▶ _EXERCISE AIM_: In the entries below, find the string "unfold" and return each line holding it.

[MATERIAL SUPPLIED Boundary: Start]

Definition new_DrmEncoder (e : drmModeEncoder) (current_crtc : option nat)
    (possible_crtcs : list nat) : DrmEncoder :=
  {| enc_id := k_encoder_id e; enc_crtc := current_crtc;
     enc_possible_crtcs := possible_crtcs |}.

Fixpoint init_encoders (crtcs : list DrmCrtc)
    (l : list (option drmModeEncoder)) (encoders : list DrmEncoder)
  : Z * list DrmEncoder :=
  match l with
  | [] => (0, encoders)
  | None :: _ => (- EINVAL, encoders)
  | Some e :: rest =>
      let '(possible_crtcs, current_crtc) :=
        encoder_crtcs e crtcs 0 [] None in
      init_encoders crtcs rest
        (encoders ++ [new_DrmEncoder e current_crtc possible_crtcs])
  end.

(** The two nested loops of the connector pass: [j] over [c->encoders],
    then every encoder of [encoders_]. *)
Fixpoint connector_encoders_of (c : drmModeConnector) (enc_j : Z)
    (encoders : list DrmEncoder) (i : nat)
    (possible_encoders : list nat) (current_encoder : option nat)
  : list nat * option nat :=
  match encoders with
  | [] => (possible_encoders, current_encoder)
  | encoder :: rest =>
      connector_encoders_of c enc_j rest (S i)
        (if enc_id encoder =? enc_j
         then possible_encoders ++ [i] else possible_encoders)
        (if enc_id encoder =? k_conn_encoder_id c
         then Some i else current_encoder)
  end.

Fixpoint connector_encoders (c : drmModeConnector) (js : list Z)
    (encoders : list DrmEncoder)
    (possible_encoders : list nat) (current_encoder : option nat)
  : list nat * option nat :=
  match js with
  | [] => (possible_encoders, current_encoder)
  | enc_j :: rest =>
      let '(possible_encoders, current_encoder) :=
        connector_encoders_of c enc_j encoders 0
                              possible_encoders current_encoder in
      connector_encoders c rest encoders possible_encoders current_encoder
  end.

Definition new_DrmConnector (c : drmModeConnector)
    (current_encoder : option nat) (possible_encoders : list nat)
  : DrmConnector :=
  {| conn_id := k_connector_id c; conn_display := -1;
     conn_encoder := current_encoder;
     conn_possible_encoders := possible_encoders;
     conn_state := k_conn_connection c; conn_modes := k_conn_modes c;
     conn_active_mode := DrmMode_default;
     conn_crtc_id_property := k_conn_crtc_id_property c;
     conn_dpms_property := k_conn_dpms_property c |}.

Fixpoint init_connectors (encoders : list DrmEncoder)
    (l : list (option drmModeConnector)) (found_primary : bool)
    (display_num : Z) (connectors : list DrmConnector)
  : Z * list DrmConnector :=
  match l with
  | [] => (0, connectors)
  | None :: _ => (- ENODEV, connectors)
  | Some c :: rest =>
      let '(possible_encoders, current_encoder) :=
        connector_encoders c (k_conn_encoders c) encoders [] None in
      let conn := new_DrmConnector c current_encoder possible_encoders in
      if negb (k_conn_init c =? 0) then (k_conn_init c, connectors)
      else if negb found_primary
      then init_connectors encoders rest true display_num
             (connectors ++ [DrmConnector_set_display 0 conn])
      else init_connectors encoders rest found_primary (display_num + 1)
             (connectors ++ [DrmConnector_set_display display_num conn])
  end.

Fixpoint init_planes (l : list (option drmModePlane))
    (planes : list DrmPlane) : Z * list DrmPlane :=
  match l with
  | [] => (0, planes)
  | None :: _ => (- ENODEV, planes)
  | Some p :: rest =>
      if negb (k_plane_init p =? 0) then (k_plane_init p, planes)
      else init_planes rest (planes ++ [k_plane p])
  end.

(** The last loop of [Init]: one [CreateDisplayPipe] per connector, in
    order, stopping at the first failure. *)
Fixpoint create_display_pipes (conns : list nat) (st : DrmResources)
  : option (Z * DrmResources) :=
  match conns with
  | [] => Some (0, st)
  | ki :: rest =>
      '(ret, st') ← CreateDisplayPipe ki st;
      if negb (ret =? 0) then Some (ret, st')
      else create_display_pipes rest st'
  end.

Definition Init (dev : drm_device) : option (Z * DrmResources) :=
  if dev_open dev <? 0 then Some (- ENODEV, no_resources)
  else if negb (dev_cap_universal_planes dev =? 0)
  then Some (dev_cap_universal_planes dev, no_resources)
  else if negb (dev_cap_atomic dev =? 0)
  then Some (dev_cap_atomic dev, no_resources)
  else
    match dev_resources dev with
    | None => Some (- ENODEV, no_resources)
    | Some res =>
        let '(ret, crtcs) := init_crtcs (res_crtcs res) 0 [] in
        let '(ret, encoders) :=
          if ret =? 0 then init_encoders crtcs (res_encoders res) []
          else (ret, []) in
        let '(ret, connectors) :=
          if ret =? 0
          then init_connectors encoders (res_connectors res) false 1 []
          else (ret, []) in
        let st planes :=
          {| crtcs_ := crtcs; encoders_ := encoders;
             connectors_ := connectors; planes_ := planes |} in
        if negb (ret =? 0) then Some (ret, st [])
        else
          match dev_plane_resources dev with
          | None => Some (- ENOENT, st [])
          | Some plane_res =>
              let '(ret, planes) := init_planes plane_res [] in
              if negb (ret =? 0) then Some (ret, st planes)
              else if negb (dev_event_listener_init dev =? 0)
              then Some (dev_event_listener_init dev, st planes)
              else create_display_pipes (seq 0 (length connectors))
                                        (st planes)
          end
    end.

[MATERIAL SUPPLIED Boundary: End]
[MATERIAL SUPPLIED Boundary: Start]

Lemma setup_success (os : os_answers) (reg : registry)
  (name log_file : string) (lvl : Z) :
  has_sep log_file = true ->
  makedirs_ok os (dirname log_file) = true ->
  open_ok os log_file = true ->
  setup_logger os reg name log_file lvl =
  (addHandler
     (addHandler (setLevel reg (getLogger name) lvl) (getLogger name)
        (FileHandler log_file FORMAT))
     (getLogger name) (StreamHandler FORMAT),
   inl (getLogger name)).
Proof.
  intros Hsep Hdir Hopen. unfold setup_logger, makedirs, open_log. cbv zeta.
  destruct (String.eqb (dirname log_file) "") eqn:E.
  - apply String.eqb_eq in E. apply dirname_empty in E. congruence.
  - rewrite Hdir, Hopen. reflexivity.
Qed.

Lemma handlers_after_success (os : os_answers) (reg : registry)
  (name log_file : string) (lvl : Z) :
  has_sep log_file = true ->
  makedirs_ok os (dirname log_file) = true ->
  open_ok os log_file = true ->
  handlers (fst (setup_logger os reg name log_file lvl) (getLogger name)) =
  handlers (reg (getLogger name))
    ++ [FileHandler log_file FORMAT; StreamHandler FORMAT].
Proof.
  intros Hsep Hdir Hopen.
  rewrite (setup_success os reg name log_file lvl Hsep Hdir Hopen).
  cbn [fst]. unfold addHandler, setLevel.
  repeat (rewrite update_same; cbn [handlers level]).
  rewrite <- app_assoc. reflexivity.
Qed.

[MATERIAL SUPPLIED Boundary: End]
[MATERIAL SUPPLIED Boundary: Start]

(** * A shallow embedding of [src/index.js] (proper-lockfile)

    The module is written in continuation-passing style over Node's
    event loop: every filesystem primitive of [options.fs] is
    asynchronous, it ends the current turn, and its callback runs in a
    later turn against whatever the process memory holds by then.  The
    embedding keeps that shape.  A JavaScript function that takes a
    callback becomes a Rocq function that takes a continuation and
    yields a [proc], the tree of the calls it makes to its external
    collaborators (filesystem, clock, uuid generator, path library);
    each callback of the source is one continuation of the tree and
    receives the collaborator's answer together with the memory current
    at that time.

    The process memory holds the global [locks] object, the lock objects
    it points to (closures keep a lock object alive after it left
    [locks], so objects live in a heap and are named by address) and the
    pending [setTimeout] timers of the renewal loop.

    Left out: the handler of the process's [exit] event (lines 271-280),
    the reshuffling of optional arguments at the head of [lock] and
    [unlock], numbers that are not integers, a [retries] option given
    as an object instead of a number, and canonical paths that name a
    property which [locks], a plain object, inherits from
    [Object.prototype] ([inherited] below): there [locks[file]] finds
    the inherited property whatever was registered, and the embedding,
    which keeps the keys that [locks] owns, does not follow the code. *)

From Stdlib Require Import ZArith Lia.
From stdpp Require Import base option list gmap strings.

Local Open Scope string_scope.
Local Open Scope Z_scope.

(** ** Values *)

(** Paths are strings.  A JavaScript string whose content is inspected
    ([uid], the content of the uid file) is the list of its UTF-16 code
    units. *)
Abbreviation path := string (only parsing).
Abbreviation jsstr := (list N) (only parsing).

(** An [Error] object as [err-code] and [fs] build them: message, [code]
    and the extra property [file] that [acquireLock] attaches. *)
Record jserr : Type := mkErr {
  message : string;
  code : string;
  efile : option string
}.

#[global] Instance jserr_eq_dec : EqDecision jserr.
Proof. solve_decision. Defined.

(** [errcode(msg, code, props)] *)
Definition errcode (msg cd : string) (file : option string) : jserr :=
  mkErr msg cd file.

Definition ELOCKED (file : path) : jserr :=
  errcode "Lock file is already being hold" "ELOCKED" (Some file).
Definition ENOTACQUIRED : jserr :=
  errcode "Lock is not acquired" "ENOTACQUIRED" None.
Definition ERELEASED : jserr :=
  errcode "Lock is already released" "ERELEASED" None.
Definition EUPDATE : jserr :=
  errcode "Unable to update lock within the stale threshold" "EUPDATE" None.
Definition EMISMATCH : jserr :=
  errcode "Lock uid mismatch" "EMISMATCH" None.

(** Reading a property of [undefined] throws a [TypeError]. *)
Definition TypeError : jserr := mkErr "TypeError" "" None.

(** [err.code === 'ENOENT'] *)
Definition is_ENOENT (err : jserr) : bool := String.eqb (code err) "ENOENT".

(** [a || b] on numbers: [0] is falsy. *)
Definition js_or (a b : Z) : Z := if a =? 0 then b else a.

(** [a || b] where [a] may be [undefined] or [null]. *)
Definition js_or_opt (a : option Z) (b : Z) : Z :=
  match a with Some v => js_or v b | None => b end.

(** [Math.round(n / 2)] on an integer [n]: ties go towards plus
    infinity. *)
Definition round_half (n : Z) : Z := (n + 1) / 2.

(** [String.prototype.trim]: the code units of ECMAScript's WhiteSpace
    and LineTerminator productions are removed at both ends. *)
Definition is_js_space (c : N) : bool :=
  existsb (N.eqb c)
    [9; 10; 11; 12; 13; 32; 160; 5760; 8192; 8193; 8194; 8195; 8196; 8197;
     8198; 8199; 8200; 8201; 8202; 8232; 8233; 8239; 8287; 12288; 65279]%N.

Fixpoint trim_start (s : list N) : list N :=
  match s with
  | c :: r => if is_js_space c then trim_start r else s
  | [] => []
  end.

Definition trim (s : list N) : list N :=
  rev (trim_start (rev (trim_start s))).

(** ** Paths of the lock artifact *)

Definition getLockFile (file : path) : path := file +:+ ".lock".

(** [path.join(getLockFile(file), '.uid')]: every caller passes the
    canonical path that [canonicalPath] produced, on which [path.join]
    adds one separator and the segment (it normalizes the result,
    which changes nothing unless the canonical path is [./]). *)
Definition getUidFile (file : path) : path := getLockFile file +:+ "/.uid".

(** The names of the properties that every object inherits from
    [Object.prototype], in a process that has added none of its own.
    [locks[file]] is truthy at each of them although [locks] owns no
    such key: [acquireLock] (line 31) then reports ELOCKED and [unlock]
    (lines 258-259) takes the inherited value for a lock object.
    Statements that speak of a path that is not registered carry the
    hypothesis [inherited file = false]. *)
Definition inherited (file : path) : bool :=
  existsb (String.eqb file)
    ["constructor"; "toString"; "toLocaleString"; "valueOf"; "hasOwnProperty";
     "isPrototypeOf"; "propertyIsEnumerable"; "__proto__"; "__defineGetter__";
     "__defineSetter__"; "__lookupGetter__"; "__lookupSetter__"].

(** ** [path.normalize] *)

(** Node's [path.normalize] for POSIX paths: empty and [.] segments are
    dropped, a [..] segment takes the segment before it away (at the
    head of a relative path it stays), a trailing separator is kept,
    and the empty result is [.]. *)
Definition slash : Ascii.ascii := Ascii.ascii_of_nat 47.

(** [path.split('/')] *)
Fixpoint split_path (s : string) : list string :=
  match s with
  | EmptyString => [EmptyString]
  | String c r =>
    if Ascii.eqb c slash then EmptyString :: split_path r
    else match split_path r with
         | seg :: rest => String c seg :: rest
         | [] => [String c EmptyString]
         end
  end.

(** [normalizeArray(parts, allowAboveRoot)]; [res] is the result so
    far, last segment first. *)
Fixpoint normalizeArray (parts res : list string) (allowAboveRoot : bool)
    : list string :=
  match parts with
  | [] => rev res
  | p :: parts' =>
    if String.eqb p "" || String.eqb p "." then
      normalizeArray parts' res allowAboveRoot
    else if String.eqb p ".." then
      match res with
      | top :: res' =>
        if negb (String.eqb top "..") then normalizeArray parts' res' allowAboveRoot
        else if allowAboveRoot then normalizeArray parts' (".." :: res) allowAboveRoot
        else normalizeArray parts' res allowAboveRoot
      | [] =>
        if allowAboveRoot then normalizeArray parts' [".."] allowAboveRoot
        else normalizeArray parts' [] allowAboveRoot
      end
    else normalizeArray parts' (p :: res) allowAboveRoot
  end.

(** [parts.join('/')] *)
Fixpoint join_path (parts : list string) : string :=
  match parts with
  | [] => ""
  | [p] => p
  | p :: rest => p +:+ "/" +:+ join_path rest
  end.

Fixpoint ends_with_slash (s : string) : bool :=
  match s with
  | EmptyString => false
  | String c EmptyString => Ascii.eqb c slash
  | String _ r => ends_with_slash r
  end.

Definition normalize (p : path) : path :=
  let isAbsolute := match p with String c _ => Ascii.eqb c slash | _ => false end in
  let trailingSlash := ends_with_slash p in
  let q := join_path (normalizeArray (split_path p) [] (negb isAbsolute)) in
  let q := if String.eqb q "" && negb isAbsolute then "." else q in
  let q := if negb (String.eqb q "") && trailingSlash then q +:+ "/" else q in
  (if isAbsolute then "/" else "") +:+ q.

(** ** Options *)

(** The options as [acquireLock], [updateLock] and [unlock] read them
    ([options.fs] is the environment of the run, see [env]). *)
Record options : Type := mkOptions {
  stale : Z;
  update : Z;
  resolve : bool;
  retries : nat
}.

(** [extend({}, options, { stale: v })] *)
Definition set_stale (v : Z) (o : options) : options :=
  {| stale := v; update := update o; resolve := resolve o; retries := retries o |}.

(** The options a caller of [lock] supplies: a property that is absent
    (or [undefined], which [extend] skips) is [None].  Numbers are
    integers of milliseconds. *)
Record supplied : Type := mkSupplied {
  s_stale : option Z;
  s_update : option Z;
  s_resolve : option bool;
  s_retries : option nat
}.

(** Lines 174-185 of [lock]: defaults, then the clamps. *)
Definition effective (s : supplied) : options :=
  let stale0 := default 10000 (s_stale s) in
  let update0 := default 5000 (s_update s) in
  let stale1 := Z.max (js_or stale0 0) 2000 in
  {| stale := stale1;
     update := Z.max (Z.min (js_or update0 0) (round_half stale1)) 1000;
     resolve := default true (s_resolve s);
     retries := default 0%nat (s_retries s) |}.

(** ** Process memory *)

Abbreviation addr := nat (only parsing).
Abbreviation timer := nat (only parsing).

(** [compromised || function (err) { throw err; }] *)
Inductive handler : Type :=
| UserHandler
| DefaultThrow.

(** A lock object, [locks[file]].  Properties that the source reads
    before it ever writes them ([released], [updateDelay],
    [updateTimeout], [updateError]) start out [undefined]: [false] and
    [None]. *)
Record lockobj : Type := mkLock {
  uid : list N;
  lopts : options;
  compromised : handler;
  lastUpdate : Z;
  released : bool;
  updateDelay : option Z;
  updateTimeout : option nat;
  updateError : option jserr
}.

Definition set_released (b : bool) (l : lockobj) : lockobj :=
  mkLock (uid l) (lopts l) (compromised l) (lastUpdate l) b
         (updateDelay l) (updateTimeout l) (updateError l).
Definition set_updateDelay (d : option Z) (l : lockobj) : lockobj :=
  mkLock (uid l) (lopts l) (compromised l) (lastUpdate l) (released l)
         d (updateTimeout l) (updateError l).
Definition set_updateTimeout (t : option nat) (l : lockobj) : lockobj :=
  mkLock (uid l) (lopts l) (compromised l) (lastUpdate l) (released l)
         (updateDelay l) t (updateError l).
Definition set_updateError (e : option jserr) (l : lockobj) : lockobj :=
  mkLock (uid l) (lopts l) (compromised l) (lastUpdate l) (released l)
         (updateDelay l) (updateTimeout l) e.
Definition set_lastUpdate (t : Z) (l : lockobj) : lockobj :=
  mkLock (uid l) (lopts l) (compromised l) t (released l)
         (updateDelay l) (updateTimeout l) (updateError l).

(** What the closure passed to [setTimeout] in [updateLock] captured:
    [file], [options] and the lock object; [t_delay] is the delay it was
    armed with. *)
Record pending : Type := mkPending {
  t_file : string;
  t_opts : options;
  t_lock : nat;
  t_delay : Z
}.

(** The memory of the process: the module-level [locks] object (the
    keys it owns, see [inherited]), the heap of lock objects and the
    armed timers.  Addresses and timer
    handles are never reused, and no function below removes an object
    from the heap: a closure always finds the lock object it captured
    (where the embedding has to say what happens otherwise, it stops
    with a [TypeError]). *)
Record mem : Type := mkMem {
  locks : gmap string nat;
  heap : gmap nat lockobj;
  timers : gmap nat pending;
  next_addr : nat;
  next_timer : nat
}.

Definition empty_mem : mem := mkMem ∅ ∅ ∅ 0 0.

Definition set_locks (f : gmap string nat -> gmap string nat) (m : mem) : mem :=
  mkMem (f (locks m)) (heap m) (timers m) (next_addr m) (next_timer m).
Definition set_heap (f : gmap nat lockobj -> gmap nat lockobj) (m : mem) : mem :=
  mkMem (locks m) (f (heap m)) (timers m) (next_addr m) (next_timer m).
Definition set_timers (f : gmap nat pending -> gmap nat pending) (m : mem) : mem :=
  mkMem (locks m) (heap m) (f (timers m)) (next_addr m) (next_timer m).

[MATERIAL SUPPLIED Boundary: End]

▶ _RESPONSE TO THE EXERCISE_:
  intros Hsep Hdir Hopen. unfold setup_logger, makedirs, open_log. cbv zeta.
  cbn [fst]. unfold addHandler, setLevel.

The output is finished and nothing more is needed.